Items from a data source
== == ==
(** * Insecure Wallet Flow Playground: the two wallet servers, embedded

    A shallow embedding of the two Express servers of the repository:

    - [Insecure]: [server.js], the variant with the documented
      vulnerabilities;
    - [Secure]: [server-secure.js], the remediated variant (its listing is
      carried in the repository's contribution guide).

    JavaScript numbers are IEEE-754 binary64 values: they are embedded as
    Rocq's primitive [float]s, so [sender.balance -= amount] is the binary64
    subtraction the engine performs.  The two in-memory arrays [users] and
    [transactions] are lists; an object found with [users.find] is referred
    to by its index, and a field assignment through the reference is an
    in-place update at that index, so that two references to the same
    object alias as they do in the source.

    A handler is a function from the store and the parts of the request it
    reads to the store it leaves and the response it sends.  The fields of
    a request body are typed: a string field is a string or absent, a
    number field is a number or absent.  Strings are sequences of one-byte
    characters.  What the servers obtain from outside (the jsonwebtoken and
    bcryptjs libraries, [uuidv4()], the clock, the client address) is taken
    as a parameter; on such inputs nothing in a handler throws, so the
    [try]/[catch] wrappers of [server-secure.js] are left out. *)

From Stdlib Require Import Floats ZArith QArith Lqa Ascii.
From stdpp Require Import base list strings option gmap.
== == ==
WHAT YOU HAVE TO DO >> Copy out each line of the entries that holds "store".

RESPONSE >>
    A handler is a function from the store and the parts of the request it
    reads to the store it leaves and the response it sends.  The fields of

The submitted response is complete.